Your assignment »
Repeat the entries that follow, exactly as they are written.

Data supplied »

Lemma scenarios_faithful : Forall faithful scenarios.
Proof.
  unfold scenarios. do 8 (constructor; [apply tp_faithful|]).
  do 2 (constructor; [apply injection_faithful|]). constructor; [|constructor; [|constructor; [|constructor]]].
  - intros fuel random d. split.
    + apply block_honest. intros. apply (initial_honest env (new_builder d)).
    + intros p x p'. apply block_faithful. intros r. apply judge_judged. intros cc.
      apply crypto_error_exact. by apply (bool_decide_unpack _).
  - intros fuel random d. cbn [sc_driver sc_main sc_expects]. unfold f28_main.
    destruct (build default_hello random) as [e|ch].
    + split; [done|]. intros p x p' [= <- <-]. exists (inl e). split; [done|]. by apply failed.
    + split; [apply (raw_honest env (new_builder d))|]. intros p x p'. unfold mbind, prog_bind, mret, prog_ret.
      destruct (drive_handshake_with_raw_clienthello _ _ _ p) as [r q| | |]; try done.
      intros [= <- <-]. exists r. split; [done|]. apply judge_judged. intros cc.
      apply crypto_error_exact. by apply (bool_decide_unpack _).
  - apply injection_faithful.
Qed.
End Scenarios.

(** C20: every adversarial scenario that ends exits with 0 or 1, prints
    nothing exactly when it exits with 0, and exits with 0 exactly when its
    driver found a CONNECTION_CLOSE of the transport kind with the alert or the
    error and tag it expects; and then the server sent that frame in this run:
    part of a datagram that arrived opens to a payload that holds it. It opens
    under the handle the run's first call of the shim issued for the Initial
    keys of its connection identifier, in a state reached from the one after
    that call by calls on the handle other than its release, or under Handshake
    or 1-RTT keys that [write_hs] gave on the connection rustls made for this
    scenario, after reads and writes on it. *)
Theorem verdicts_earned {R : Rustls} {S : Type} `{KeysApi S} env escaped sc fuel random d
    (p : process (S:=S)) code lines p' :
  sc ∈ scenarios env escaped →
  sc_main sc fuel random d p = Ret (code, lines) p' →
  ∃ r, sc_driver sc fuel random d p = Ret r p' ∧
    (code = 0 ∨ code = 1) ∧ (code = 0 ↔ lines = []) ∧
    (code = 0 ↔ ∃ cc, r = inr (Some cc) ∧ meets (sc_expects sc) cc) ∧
    (code = 0 → ∃ cc, r = inr (Some cc) ∧ meets (sc_expects sc) cc ∧
       shown (io_inbox p.2) {| o_shim := p.1; o_conn := sc_conn sc; o_dcid := d |} cc).
Proof.
  intros Hsc E. pose proof (proj1 (Forall_forall _ _) (scenarios_faithful env escaped) sc Hsc) as Hf.
  destruct (Hf fuel random d) as [Hh Hm]. destruct (Hm _ _ _ E) as (r & Er & H01 & Hl & Hc).
  exists r. do 4 (split; [done|]). intros (cc & -> & Hmeets)%Hc. exists cc.
  split; [done|]. split; [done|by eapply Hh].
Qed.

Response to the task »
Lemma scenarios_faithful : Forall faithful scenarios.
Proof.
  unfold scenarios. do 8 (constructor; [apply tp_faithful|]).
  do 2 (constructor; [apply injection_faithful|]). constructor; [|constructor; [|constructor; [|constructor]]].
  - intros fuel random d. split.
    + apply block_honest. intros. apply (initial_honest env (new_builder d)).
    + intros p x p'. apply block_faithful. intros r. apply judge_judged. intros cc.
      apply crypto_error_exact. by apply (bool_decide_unpack _).
  - intros fuel random d. cbn [sc_driver sc_main sc_expects]. unfold f28_main.
    destruct (build default_hello random) as [e|ch].
    + split; [done|]. intros p x p' [= <- <-]. exists (inl e). split; [done|]. by apply failed.
    + split; [apply (raw_honest env (new_builder d))|]. intros p x p'. unfold mbind, prog_bind, mret, prog_ret.
      destruct (drive_handshake_with_raw_clienthello _ _ _ p) as [r q| | |]; try done.
      intros [= <- <-]. exists r. split; [done|]. apply judge_judged. intros cc.
      apply crypto_error_exact. by apply (bool_decide_unpack _).
  - apply injection_faithful.
Qed.
End Scenarios.

(** C20: every adversarial scenario that ends exits with 0 or 1, prints
    nothing exactly when it exits with 0, and exits with 0 exactly when its
    driver found a CONNECTION_CLOSE of the transport kind with the alert or the
    error and tag it expects; and then the server sent that frame in this run:
    part of a datagram that arrived opens to a payload that holds it. It opens
    under the handle the run's first call of the shim issued for the Initial
    keys of its connection identifier, in a state reached from the one after
    that call by calls on the handle other than its release, or under Handshake
    or 1-RTT keys that [write_hs] gave on the connection rustls made for this
    scenario, after reads and writes on it. *)
Theorem verdicts_earned {R : Rustls} {S : Type} `{KeysApi S} env escaped sc fuel random d
    (p : process (S:=S)) code lines p' :
  sc ∈ scenarios env escaped →
  sc_main sc fuel random d p = Ret (code, lines) p' →
  ∃ r, sc_driver sc fuel random d p = Ret r p' ∧
    (code = 0 ∨ code = 1) ∧ (code = 0 ↔ lines = []) ∧
    (code = 0 ↔ ∃ cc, r = inr (Some cc) ∧ meets (sc_expects sc) cc) ∧
    (code = 0 → ∃ cc, r = inr (Some cc) ∧ meets (sc_expects sc) cc ∧
       shown (io_inbox p.2) {| o_shim := p.1; o_conn := sc_conn sc; o_dcid := d |} cc).
Proof.
  intros Hsc E. pose proof (proj1 (Forall_forall _ _) (scenarios_faithful env escaped) sc Hsc) as Hf.
  destruct (Hf fuel random d) as [Hh Hm]. destruct (Hm _ _ _ E) as (r & Er & H01 & Hl & Hc).
  exists r. do 4 (split; [done|]). intros (cc & -> & Hmeets)%Hc. exists cc.
  split; [done|]. split; [done|by eapply Hh].
Qed.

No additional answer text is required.